Graph Attention Networks (GATs) are a specialized type of GNN that use attention mechanisms to dynamically weigh the importance of neighboring nodes during information propagation in graph-structured data. They’re particularly effective for node classification and social network analysis. Relational GATs (RGATs) extend this concept by incorporating relationship type discrimination between nodes in knowledge graphs (i.e., differentiating by edge type).

The figure below demonstrates a 2-layer RGAT with fan-out: When classifying a target node, we construct a subgraph by randomly sampling neighbors across two hierarchical levels (note that here, we fan-in instead of fan-out). In the first layer, neighbor embeddings serve directly as attention inputs, while subsequent layers use propagated outputs from GAT computations. Notably, the same graph node (e.g., any single GATnode in the figure) may appear multiple times in the computation subgraph. While this allows reuse of its learned embedding, each occurrence requires recomputation because input edges carry distinct values in different contexts. This architecture creates a memory-computation tradeoff dependent on graph relationships.

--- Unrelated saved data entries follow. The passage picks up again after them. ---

(** [updateEvent(event, updates)]. *)
Definition updateEvent (event : CalendarEvent) (updates : PartialEvent)
    : CalendarEvent :=
  {| id := overrideWith (pId updates) (id event);
     fields :=
       {| title := match pTitle updates with
                   | Some t => orElse (trim t) (title event)
                   | None => title event
                   end;
          description := match pDescription updates with
                         | Some d => Some (trim d)
                         | None => description event
                         end;
          startDate := overrideWith (pStartDate updates) (startDate event);
          endDate := overrideWith (pEndDate updates) (endDate event);
          color := overrideWith (pColor updates) (color event);
          category := overrideWith (pCategory updates) (category event) |} |}.

(** [{ ...currentEvent, ...updates }], as given to [validateEvent]. *)
Definition mergeUpdates (event : CalendarEvent) (updates : PartialEvent)
    : PartialEvent :=
  {| pId := Some (overrideWith (pId updates) (id event));
     pTitle := Some (overrideWith (pTitle updates) (title event));
     pDescription := match pDescription updates with
                     | Some d => Some d
                     | None => description event
                     end;
     pStartDate := Some (overrideWith (pStartDate updates) (startDate event));
     pEndDate := Some (overrideWith (pEndDate updates) (endDate event));
     pColor := Some (overrideWith (pColor updates) (color event));
     pCategory := Some (overrideWith (pCategory updates) (category event)) |}.

(** A [Map] in its insertion order.  The key [toDateString()] of a date
    names its local day; it is kept as the midnight of that day. *)
Definition DayMap : Type := list (Date * list CalendarEvent).

Definition toDateString (d : Date) : Date := startOfDay d.

Fixpoint mapGet (key : Date) (m : DayMap) : option (list CalendarEvent) :=
  match m with
  | [] => None
  | (k, v) :: rest => if k =? key then Some v else mapGet key rest
  end.

Fixpoint mapSet (key : Date) (value : list CalendarEvent) (m : DayMap) : DayMap :=
  match m with
  | [] => [(key, value)]
  | (k, v) :: rest =>
      if k =? key then (k, value) :: rest else (k, v) :: mapSet key value rest
  end.

(** One iteration of the first [forEach] of [groupEventsByDate]. *)
Definition groupStep (grouped : DayMap) (event : CalendarEvent) : DayMap :=
  let dateKey := toDateString (startDate event) in
  let existing := match mapGet dateKey grouped with
                  | Some dayEvents => dayEvents
                  | None => []
                  end in
  mapSet dateKey (existing ++ [event]) grouped.

Definition groupEventsByDate (events : list CalendarEvent) : DayMap :=
  map (fun entry => (fst entry, sortEventsByStartTime (snd entry)))
      (fold_left groupStep events []).

Definition isAllDayEvent (event : CalendarEvent) : bool :=
  (getHours (startDate event) =? 0) && (getMinutes (startDate event) =? 0)
  && (getHours (endDate event) =? 23) && (getMinutes (endDate event) =? 59).

(* ================================================================== *)
(** ** conflict.utils.ts: severity *)
(* ================================================================== *)

Inductive Severity : Type := low | medium | high.

Definition getConflictSeverity (conflictInfo : ConflictInfo) : Severity :=
  if negb (hasConflict conflictInfo) then low
  else
    let conflictCount := List.length (conflictingEvents conflictInfo) in
    if (3 <=? conflictCount)%nat then high
    else if (2 <=? conflictCount)%nat then medium
    else low.

(* ================================================================== *)
(** ** useEventManager.ts: the state updates *)
(* ================================================================== *)

(** [errors.join(', ')]. *)
Definition joinErrors (errors : list string) : string := String.concat ", " errors.

(** [addEvent(eventData)] on the events held: the error thrown, or the new
    list of events with the event created. *)
Definition addEvent (generated : string) (events : list CalendarEvent)
    (eventData : EventFields) : string + (list CalendarEvent * CalendarEvent) :=
  let errors := validateEvent (asPartial eventData) in
  if (0 <? List.length errors)%nat then inl (joinErrors errors)
  else
    let newEvent := createEvent generated None eventData in
    inr (events ++ [newEvent], newEvent).

Fixpoint findIndex {A} (f : A -> bool) (l : list A) : option nat :=
  match l with
  | [] => None
  | x :: rest => if f x then Some O else option_map S (findIndex f rest)
  end.

(** [newEvents[index] = value] on a copy, for an index inside the list. *)
Fixpoint replaceAt {A} (index : nat) (value : A) (l : list A) : list A :=
  match l, index with
  | [], _ => []
  | _ :: rest, O => value :: rest
  | x :: rest, S i => x :: replaceAt i value rest
  end.

(** The state updater of [updateEventById(id, updates)]: the error thrown,
    or the next list of events. *)
Definition updateEventById (eventId : string) (updates : PartialEvent)
    (prev : list CalendarEvent) : string + list CalendarEvent :=
  match findIndex (fun e : CalendarEvent => (id e =? eventId)%string) prev with
  | None => inr prev
  | Some eventIndex =>
      match nth_error prev eventIndex with
      | None => inr prev
      | Some currentEvent =>
          let errors := validateEvent (mergeUpdates currentEvent updates) in
          if (0 <? List.length errors)%nat then inl (joinErrors errors)
          else inr (replaceAt eventIndex (updateEvent currentEvent updates) prev)
      end
  end.

(** The state updater of [deleteEvent(id)]. *)
Definition deleteEvent (eventId : string) (prev : list CalendarEvent)
    : list CalendarEvent :=
  filter (fun e : CalendarEvent => negb (id e =? eventId)%string) prev.

(** [getEventsGroupedByDate(startDate, endDate)] on the events held. *)
Definition getEventsGroupedByDate (events : list CalendarEvent)
    (rangeStart rangeEnd : Date) : DayMap :=
  groupEventsByDate (filterEventsByDateRange events rangeStart rangeEnd).

(* ================================================================== *)
(** ** useCalendar.ts: keyboard focus *)
(* ================================================================== *)

Inductive Direction : Type := Up | Down | Left | Right.

Record Cell : Type := mkCell { row : Z; col : Z }.

(** The state update of [moveFocus], on the [focusedCell] of the state. *)
Definition moveFocus (direction : Direction) (focusedCell : option Cell)
    : option Cell :=
  match focusedCell with
  | None => None
  | Some cell =>
      Some match direction with
           | Up => {| row := Z.max 0 (row cell - 1); col := col cell |}
           | Down => {| row := Z.min 5 (row cell + 1); col := col cell |}
           | Left => {| row := row cell; col := Z.max 0 (col cell - 1) |}
           | Right => {| row := row cell; col := Z.min 6 (col cell + 1) |}
           end
  end.

(* ================================================================== *)
(** ** Notions used to state further properties *)
(* ================================================================== *)

(** The string of the bytes given. *)
Definition utf8 (l : list nat) : string :=
  fold_right (fun n s => String (ascii_of_nat n) s) EmptyString l.

(** The white-space characters of ECMAScript, each in UTF-8: TAB, LF, VT,
    FF, CR, SP, U+00A0, U+1680, U+2000 to U+200A, U+2028, U+2029, U+202F,
    U+205F, U+3000 and U+FEFF. *)
Definition whiteSpaceCharacters : list string :=
  map utf8
    [ [9]; [10]; [11]; [12]; [13]; [32]; [194; 160]; [225; 154; 128];
      [226; 128; 128]; [226; 128; 129]; [226; 128; 130]; [226; 128; 131];
      [226; 128; 132]; [226; 128; 133]; [226; 128; 134]; [226; 128; 135];
      [226; 128; 136]; [226; 128; 137]; [226; 128; 138];
      [226; 128; 168]; [226; 128; 169]; [226; 128; 175]; [226; 129; 159];
      [227; 128; 128]; [239; 187; 191] ]%nat.
(** * Borehole density map: the H3 aggregation pipeline of [scripts/processor.py]

    The script loads a borehole shapefile into an in-memory DuckDB database,
    reprojects the geometry, tags every row with one H3 cell per resolution
    0..15, and for every resolution creates, exports and drops one aggregate
    table.  The SQL statements are embedded as functions on an explicit
    database state; statements that DuckDB rejects (a table or column that
    already exists or is missing, an external function that raises) return
    an error, which aborts the script as the Python exception does.

    Modelling boundary.  DOUBLE values, geometries and the source attribute
    columns are carried opaquely (type parameters [D], [G], [A]); the
    external scalar functions of the spatial and h3 extensions are
    parameters.  The source attribute columns are assumed not to be named
    like the columns the script adds.  Standard output and storage failures
    of [COPY] are not modelled. *)

From Stdlib Require Import ZArith Lia.
From stdpp Require Import base option list gmap strings.

Local Open Scope string_scope.
Local Open Scope nat_scope.
#[local] Set Warnings "-register-all".

(** ** Errors and the result monad *)

Inductive error : Type :=
| TableExists
| TableMissing
| ColumnExists
| ColumnMissing
| FunctionRaised.

Inductive res (X : Type) : Type :=
| Ok (x : X)
| Err (e : error).
Arguments Ok {X} x.
Arguments Err {X} e.
Definition busyWallet : WalletData :=
  {| address := "0xabc";
     transactions := replicate 4 (busyTx incoming) ++ replicate 4 (busyTx outgoing);
     tokenBalances := [];
     metrics := {| totalTransactions := 201; totalGasSpent := "0";
                   uniqueCounterparties := 1; activeDays := 1;
                   contractsInteracted := 1 |};
     riskScore := 0; riskLevel := low; contractsInteractedList := [];
     riskBreakdown := None |}.

Definition busyBreakdown : list (string * Z) :=
  [ ("highFrequency", 0); ("mixerUsage", 0); ("scamContract", 0);
    ("abnormalGas", 10); ("receivedFromBlacklist", 0); ("sentToBlacklist", 0);
    ("faucetOnly", 0); ("scamTokens", 0); ("largeInflowOutflow", 15);
    ("walletAge", 20); ("totalTransactions", 10); ("socialLinks", 0);
    ("ogNFTs", 0); ("washTrading", 25); ("circularTransactions", 25);
    ("anomalies", 0) ]%Z.

Example busyWallet_aggregate {engine : Engine} :
  Clock.run (aggregateRiskFactors busyWallet) (λ _, 1700000000000%float) 0
  = JS.returned {| score := 105; breakdown := busyBreakdown |}.
Proof. vm_compute. reflexivity. Qed.

(** Fifteen incoming transfers one minute apart, the last one a minute before
    the clock reading: highFrequency fires. *)
Definition burst : list Transaction :=
  (λ i : nat,
     {| hash := "0x1"; type := incoming; token := "ETH"; amount := 1;
        counterparty := "0xfeed";
        timestamp := (1700000000000 - 60000 * JS.ofNat (S i))%float;
        gasUsed := 0; contractAddress := None; from := None; to := None |})
  <$> seq 0 15.

Example burst_is_high_frequency :
  Clock.run (checkHighFrequency burst) (λ _, 1700000000000%float) 0 = 20%Z.
Proof. vm_compute. reflexivity. Qed.

(** C9, at the transactions of the same wallet.  [checkCircularTransactions]
    returns neither 0 nor its weight of 25 there: it throws, so
    [aggregateRiskFactors] returns no score to bound.  The rest of the claim
    holds: the registered weights add up to 300, the aggregate does not clamp
    the score to 100, and the wallet [busyWallet] scores 105. *)
Theorem evaluator_returns_no_contribution {engine : Engine}
    (clock : nat → float) (k : nat) :
  let wd := namedWallet "constructor" in
  (∀ v : Z, checkCircularTransactions (transactions wd) ≠ JS.returned v)
  ∧ (∀ r : Aggregate, Clock.run (aggregateRiskFactors wd) clock k ≠ JS.returned r)
  ∧ total registered = 300%Z
  ∧ ∃ r, Clock.run (aggregateRiskFactors busyWallet) (λ _, 1700000000000%float) 0
         = JS.returned r
         ∧ (100 < score r)%Z.
Proof.
  cbv zeta. split_and!.
  - intros v. by vm_compute.
  - intros r. rewrite aggregate_run. by vm_compute.
  - reflexivity.
  - eexists. split; [apply busyWallet_aggregate|]. cbn. lia.
Qed.

(** *** Empty inputs *)

Lemma ofNat_0_not_above_200 : JS.gt (JS.ofNat 0) 200 = false.
Proof. vm_compute. reflexivity. Qed.

(** C7. On a wallet with no transaction and no token balance (its metrics
    counting the transactions of the list, as [handleAnalyze] sets them) every
    evaluator returns 0 rather than failing: the aggregate returns, its
    breakdown holds a zero for every registered evaluator and its score is 0. *)
Theorem empty_inputs_contribute_nothing {engine : Engine}
    (clock : nat → float) (k : nat) (wd : WalletData) :
  transactions wd = [] →
  tokenBalances wd = [] →
  totalTransactions (metrics wd) = JS.ofNat (length (transactions wd)) →
  let txs := transactions wd in
  ((checkHighFrequency txs clock k).1 = 0%Z
   ∧ checkMixerUsage txs = 0%Z
   ∧ checkScamContractInteraction txs = 0%Z
   ∧ checkAbnormalGas txs = 0%Z
   ∧ checkReceivedFromBlacklist txs = 0%Z
   ∧ checkSentToBlacklist txs = 0%Z
   ∧ checkFaucetOnly txs = 0%Z
   ∧ checkScamTokens (tokenBalances wd) = 0%Z
   ∧ checkLargeInflowOutflow txs = 0%Z
   ∧ (checkWalletAge (metrics wd) txs clock k).1 = 0%Z
   ∧ checkTotalTransactions (metrics wd) = 0%Z
   ∧ checkWashTrading txs = 0%Z
   ∧ checkCircularTransactions txs = JS.returned 0%Z
   ∧ checkAnomalies txs = 0%Z)
  ∧ ∃ r, Clock.run (aggregateRiskFactors wd) clock k = JS.returned r
         ∧ breakdown r = (λ reg, (reg.1, 0%Z)) <$> registered
         ∧ score r = 0%Z.
Proof.
  intros Htx Htb Hm txs. subst txs.
  assert (Htot : checkTotalTransactions (metrics wd) = 0%Z).
  { unfold checkTotalTransactions. rewrite Hm, Htx. cbn [length].
    rewrite ofNat_0_not_above_200. reflexivity. }
  rewrite aggregate_run. unfold entries. rewrite Htot, Htx, Htb.
  split; [split_and!; reflexivity|].
  eexists. split; [reflexivity|]. split; reflexivity.
Qed.

Definition emptyWallet : WalletData :=
  {| address := "0xabc"; transactions := []; tokenBalances := [];
     metrics := {| totalTransactions := 0; totalGasSpent := "0";
                   uniqueCounterparties := 0; activeDays := 0;
                   contractsInteracted := 0 |};
     riskScore := 0; riskLevel := low; contractsInteractedList := [];
     riskBreakdown := None |}.

Lemma empty_inputs_contribute_nothing_witness :
  transactions emptyWallet = []
  ∧ tokenBalances emptyWallet = []
  ∧ totalTransactions (metrics emptyWallet) = JS.ofNat 0
  ∧ ∃ r, Clock.run (aggregateRiskFactors (engine := referenceEngine) emptyWallet)
                   (λ _, 1700000000000%float) 0 = JS.returned r
         ∧ breakdown r = (λ reg, (reg.1, 0%Z)) <$> registered
         ∧ score r = 0%Z.
Proof.
  split_and!; [reflexivity..|].
  apply (empty_inputs_contribute_nothing (engine := referenceEngine)
           (λ _, 1700000000000%float) 0 emptyWallet);
    reflexivity.
Defined.


(** *** Two evaluations under a fixed clock *)

Lemma checkHighFrequency_fixed txs clock t k :
  Clock.fixedAt clock t →
  (checkHighFrequency txs clock k).1 = (checkHighFrequency txs (λ _, t) 0).1.
Proof.
  intros Hfix.
  unfold checkHighFrequency, mbind, eff_bind, Clock.bind, Clock.now, mret, eff_ret,
    Clock.ret.
  cbn [fst]. rewrite (Hfix k). reflexivity.
Qed.

Lemma checkWalletAge_fixed m txs clock t k :
  Clock.fixedAt clock t →
  (checkWalletAge m txs clock k).1 = (checkWalletAge m txs (λ _, t) 0).1.
Proof.
  intros Hfix.
  unfold checkWalletAge, mbind, eff_bind, Clock.bind, Clock.now, mret, eff_ret,
    Clock.ret.
  destruct txs; cbn [fst]; [reflexivity|]. rewrite (Hfix k). reflexivity.
Qed.
(** Turns every boolean comparison of the goal and context into an order fact
    on [Q], splitting on its outcome. *)
Ltac split_cmp :=
  repeat match goal with
  | H : Py.ltb _ _ = true |- _ => apply ltb_true in H
  | H : Py.ltb _ _ = false |- _ => apply ltb_false in H
  | H : Py.leb _ _ = true |- _ => apply leb_true in H
  | H : Py.leb _ _ = false |- _ => apply leb_false in H
  | |- context [Py.ltb ?a ?b] => destruct (Py.ltb a b) eqn:?
  | |- context [Py.leb ?a ?b] => destruct (Py.leb a b) eqn:?
  end.

Lemma min_le_l (a b : Q) : Py.min a b <= a.
Proof. unfold Py.min. split_cmp; lra. Qed.

Lemma min_le_r (a b : Q) : Py.min a b <= b.
Proof. unfold Py.min. split_cmp; lra. Qed.

Lemma min_glb (a b c : Q) : c <= a -> c <= b -> c <= Py.min a b.
Proof. unfold Py.min. split_cmp; lra. Qed.

Lemma max_0_nonneg (x : Q) : 0 <= Py.max 0 x.
Proof. unfold Py.max. split_cmp; lra. Qed.

Lemma div_nonzero (a b : Q) : ~ b == 0 -> Py.div a b = Py.Ok (a / b).
Proof.
  intros Hb. unfold Py.div.
  destruct (Qeq_bool b 0) eqn:E; [|reflexivity].
  apply Qeq_bool_iff in E. contradiction.
Qed.

Lemma div_pos (a b : Q) : 0 < b -> Py.div a b = Py.Ok (a / b).
Proof. intros Hb. apply div_nonzero. lra. Qed.

Lemma floor_bounds (x : Q) :
  inject_Z (Qfloor x) <= x /\ x < inject_Z (Qfloor x) + 1.
Proof.
  split; [apply Qfloor_le|].
  pose proof (Qlt_floor x) as H. rewrite inject_Z_plus in H. exact H.
Qed.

The figure below illustrates the architecture of a single RGAT layer, detailing its attention mechanism. For each node pair in the attention computation, both the local embedding (central node) and external embeddings (neighbors) pass through a shared MLP to generate separate Query and Key vectors. These projections are concatenated and transformed into an attention score. The scores undergo Softmax normalization to produce attention weights. These weights then compute a weighted sum of the Value vectors, which are derived from projected neighbor embeddings. This aggregated result becomes the hidden embedding passed to the next RGAT layer.

A key implementation detail is that while the same MLP parameters are reused across all computations, each attention head recalculates context-specific weights because input edges (Key/Value) differ for every node-edge interaction.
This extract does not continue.